▶ **Task details**
Repeat exactly the lines of the listing below, please, starting with the first and ending with the line containing "(** * [IteratorWrapper] *)"; leave out the rest.

-- -- --

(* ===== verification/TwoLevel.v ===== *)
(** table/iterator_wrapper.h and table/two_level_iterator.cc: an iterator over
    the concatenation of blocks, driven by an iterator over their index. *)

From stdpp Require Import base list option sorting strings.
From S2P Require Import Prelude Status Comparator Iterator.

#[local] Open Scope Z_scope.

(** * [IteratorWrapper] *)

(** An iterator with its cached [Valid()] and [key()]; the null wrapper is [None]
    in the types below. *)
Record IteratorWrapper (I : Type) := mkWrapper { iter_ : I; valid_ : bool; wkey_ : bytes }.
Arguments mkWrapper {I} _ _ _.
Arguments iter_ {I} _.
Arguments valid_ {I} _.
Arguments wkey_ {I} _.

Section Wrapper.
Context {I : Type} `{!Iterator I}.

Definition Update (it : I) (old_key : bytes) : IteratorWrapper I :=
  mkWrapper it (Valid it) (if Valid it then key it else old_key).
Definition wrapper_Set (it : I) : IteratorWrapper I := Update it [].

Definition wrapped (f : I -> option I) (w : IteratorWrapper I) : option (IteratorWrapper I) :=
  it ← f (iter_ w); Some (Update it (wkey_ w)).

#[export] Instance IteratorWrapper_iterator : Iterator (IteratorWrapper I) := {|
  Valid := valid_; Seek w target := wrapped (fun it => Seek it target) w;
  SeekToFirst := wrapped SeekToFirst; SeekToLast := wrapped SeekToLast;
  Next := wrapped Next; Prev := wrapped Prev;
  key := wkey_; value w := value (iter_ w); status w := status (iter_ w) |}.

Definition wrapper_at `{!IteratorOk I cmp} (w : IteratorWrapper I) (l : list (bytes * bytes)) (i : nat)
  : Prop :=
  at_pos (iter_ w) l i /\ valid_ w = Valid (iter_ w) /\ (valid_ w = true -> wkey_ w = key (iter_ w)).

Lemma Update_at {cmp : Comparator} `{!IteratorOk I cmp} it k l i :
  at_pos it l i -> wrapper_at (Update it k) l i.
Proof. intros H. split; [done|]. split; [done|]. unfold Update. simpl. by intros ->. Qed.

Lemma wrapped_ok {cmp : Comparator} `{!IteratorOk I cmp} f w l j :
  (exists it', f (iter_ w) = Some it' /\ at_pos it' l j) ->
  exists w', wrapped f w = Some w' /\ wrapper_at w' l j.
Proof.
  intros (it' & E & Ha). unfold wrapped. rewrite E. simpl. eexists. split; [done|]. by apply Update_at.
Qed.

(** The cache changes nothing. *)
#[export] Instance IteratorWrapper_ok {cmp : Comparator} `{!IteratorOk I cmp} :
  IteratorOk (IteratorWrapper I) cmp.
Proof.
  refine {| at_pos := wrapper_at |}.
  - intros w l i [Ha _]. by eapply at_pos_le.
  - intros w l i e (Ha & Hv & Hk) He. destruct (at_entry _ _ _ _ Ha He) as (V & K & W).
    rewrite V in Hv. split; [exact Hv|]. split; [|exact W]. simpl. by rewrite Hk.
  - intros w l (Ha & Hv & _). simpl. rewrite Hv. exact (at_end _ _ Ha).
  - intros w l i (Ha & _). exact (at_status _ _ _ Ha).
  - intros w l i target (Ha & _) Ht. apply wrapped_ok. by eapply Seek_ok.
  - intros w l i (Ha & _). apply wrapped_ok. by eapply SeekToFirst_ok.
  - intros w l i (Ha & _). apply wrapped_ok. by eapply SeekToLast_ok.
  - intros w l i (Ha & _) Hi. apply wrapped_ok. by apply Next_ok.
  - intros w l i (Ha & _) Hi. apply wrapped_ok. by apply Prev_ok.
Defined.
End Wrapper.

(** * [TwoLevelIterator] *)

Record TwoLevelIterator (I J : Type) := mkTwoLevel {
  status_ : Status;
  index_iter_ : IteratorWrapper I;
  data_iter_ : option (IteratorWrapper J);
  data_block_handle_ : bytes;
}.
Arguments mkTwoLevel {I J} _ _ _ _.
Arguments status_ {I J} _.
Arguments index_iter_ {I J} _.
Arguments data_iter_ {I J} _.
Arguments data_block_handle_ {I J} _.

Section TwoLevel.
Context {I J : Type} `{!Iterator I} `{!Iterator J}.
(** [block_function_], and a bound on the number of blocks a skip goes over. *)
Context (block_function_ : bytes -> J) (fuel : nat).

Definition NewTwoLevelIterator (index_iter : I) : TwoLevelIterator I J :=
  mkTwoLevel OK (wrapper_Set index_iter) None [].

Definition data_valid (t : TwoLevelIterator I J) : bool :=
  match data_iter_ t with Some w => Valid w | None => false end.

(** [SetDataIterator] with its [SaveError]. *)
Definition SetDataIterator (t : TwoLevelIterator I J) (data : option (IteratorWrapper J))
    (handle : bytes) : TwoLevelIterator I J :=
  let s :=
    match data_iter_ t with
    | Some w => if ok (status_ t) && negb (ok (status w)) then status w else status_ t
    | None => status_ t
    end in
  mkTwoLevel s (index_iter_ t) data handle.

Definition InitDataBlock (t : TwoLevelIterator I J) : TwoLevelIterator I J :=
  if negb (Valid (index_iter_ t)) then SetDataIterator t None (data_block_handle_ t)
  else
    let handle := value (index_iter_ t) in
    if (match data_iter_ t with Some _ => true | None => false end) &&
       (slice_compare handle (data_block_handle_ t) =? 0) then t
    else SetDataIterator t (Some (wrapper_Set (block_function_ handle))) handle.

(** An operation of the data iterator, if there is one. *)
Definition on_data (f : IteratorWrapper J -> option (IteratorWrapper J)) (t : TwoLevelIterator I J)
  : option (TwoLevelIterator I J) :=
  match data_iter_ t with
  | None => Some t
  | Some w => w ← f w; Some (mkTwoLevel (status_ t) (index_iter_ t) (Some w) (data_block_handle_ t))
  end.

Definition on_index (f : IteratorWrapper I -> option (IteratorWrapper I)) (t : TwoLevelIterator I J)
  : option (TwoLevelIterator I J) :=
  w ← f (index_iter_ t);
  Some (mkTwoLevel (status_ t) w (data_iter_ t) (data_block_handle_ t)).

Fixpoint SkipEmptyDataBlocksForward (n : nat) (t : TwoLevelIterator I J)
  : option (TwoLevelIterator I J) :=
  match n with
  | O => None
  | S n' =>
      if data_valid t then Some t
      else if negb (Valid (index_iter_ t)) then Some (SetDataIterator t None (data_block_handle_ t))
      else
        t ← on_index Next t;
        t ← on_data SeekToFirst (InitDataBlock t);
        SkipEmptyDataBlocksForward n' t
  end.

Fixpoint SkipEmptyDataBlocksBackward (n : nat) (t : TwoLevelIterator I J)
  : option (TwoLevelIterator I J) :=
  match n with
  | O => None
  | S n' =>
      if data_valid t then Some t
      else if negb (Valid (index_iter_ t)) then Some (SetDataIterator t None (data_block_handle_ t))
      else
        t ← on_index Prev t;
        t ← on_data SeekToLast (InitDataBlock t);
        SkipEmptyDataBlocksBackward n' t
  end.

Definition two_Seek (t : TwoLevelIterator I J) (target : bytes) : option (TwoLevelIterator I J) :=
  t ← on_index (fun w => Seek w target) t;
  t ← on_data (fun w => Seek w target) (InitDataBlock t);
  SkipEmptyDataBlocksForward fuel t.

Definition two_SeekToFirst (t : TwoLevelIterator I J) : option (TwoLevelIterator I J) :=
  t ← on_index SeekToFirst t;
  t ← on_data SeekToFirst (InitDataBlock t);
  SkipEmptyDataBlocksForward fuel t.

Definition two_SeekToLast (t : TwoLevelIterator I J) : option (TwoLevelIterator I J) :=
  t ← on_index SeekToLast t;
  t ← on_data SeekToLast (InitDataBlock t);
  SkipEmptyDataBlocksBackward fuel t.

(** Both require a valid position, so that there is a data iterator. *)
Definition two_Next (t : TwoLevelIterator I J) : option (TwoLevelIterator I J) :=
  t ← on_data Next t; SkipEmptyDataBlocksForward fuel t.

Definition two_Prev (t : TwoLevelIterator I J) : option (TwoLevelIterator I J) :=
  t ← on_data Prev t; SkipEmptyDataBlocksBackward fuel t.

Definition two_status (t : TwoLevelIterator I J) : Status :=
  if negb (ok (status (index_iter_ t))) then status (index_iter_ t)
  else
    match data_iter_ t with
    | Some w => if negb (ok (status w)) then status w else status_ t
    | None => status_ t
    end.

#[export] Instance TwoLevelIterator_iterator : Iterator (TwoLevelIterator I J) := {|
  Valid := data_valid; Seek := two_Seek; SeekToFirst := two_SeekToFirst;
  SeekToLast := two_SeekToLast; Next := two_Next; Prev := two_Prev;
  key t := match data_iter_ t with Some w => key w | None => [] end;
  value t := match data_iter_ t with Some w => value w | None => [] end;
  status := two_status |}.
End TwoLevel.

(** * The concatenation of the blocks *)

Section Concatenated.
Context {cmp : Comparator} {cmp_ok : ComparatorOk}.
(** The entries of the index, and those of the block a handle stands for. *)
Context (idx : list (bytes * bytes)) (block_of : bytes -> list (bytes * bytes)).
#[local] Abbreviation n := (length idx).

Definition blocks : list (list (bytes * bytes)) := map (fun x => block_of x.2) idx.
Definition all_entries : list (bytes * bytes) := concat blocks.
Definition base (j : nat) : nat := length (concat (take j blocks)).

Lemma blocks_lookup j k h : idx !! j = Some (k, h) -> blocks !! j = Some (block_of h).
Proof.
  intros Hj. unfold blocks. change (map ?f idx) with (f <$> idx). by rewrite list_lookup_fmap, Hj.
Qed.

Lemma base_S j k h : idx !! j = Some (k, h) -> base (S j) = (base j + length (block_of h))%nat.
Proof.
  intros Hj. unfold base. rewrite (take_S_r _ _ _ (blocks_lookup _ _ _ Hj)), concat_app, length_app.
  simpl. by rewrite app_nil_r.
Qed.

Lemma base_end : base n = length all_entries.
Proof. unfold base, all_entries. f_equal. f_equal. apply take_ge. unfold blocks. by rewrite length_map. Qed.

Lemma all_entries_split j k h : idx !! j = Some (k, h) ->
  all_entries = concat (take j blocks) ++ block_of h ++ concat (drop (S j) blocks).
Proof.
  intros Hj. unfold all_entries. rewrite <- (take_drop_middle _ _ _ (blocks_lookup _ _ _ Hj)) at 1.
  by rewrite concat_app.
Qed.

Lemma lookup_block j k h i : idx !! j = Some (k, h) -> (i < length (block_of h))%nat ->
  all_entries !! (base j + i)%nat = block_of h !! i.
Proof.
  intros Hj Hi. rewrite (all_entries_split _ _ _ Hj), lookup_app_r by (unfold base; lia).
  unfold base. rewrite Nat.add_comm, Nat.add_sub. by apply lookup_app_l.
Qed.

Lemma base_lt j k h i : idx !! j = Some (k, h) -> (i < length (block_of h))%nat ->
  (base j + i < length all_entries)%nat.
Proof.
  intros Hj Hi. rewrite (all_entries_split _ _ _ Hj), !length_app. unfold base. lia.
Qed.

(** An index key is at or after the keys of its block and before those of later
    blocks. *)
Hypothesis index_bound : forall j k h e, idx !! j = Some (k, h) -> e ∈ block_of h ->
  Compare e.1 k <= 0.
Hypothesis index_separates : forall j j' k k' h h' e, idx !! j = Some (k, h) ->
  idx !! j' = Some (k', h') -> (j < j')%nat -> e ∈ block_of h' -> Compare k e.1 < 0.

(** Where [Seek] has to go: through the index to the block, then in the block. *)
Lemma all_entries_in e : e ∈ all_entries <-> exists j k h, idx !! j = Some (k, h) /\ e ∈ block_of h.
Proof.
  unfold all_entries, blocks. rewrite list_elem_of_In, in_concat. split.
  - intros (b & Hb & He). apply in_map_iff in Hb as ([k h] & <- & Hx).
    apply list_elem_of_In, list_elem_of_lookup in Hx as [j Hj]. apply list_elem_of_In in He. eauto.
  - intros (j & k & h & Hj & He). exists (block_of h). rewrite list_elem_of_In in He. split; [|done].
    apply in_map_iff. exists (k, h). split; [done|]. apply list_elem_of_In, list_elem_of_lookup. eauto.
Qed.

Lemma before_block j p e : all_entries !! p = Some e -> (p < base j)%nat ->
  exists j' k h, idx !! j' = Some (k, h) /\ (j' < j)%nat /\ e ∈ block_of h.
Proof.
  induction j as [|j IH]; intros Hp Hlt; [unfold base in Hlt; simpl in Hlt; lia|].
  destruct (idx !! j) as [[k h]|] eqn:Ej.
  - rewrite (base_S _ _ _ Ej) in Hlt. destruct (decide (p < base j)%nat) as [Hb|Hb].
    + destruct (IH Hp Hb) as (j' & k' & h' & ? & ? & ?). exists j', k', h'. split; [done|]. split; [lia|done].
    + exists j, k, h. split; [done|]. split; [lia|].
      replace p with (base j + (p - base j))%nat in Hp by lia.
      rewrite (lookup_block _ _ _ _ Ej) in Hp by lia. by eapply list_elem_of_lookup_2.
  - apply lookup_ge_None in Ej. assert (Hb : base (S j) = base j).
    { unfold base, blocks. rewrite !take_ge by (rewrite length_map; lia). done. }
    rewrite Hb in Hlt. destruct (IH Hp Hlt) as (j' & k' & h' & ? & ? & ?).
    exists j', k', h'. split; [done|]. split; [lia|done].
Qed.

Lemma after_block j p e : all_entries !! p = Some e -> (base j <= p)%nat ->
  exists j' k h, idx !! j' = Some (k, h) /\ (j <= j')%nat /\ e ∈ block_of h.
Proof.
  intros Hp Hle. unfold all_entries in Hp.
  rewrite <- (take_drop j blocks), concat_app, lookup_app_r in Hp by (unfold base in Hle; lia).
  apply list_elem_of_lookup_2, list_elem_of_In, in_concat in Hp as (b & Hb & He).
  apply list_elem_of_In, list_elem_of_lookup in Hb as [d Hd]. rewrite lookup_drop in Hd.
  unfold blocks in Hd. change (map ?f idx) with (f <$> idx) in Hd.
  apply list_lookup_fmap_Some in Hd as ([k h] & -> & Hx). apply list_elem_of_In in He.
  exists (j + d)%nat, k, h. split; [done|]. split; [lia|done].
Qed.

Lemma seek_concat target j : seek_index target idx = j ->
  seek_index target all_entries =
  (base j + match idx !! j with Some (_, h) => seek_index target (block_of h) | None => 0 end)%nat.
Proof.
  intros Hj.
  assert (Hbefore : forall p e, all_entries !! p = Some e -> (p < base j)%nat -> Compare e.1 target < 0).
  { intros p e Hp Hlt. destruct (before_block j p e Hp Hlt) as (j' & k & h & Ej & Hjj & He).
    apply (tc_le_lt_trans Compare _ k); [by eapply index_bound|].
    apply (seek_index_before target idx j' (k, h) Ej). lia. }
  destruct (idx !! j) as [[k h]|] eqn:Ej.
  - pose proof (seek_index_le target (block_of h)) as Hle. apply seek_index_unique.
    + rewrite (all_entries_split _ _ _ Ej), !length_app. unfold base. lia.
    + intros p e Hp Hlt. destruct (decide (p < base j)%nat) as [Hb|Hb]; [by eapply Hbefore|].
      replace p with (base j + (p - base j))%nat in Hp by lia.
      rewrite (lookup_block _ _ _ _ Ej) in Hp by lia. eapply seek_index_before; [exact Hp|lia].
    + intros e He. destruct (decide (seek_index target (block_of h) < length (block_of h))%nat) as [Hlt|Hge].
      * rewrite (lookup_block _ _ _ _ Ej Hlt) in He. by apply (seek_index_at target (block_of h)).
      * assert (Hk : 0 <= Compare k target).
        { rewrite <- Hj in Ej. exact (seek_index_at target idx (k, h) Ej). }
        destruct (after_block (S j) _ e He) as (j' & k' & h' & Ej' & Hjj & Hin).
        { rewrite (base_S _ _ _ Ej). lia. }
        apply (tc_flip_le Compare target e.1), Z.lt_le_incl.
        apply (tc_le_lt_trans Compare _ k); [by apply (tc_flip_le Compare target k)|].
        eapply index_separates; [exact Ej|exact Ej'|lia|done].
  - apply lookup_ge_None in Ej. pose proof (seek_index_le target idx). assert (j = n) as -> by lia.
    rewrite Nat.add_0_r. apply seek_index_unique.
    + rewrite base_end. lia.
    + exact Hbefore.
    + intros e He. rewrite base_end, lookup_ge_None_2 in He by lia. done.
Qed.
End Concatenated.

-- -- --

▶ **Answer space**
(* ===== verification/TwoLevel.v ===== *)
(** table/iterator_wrapper.h and table/two_level_iterator.cc: an iterator over
    the concatenation of blocks, driven by an iterator over their index. *)

From stdpp Require Import base list option sorting strings.
From S2P Require Import Prelude Status Comparator Iterator.

#[local] Open Scope Z_scope.

(** * [IteratorWrapper] *)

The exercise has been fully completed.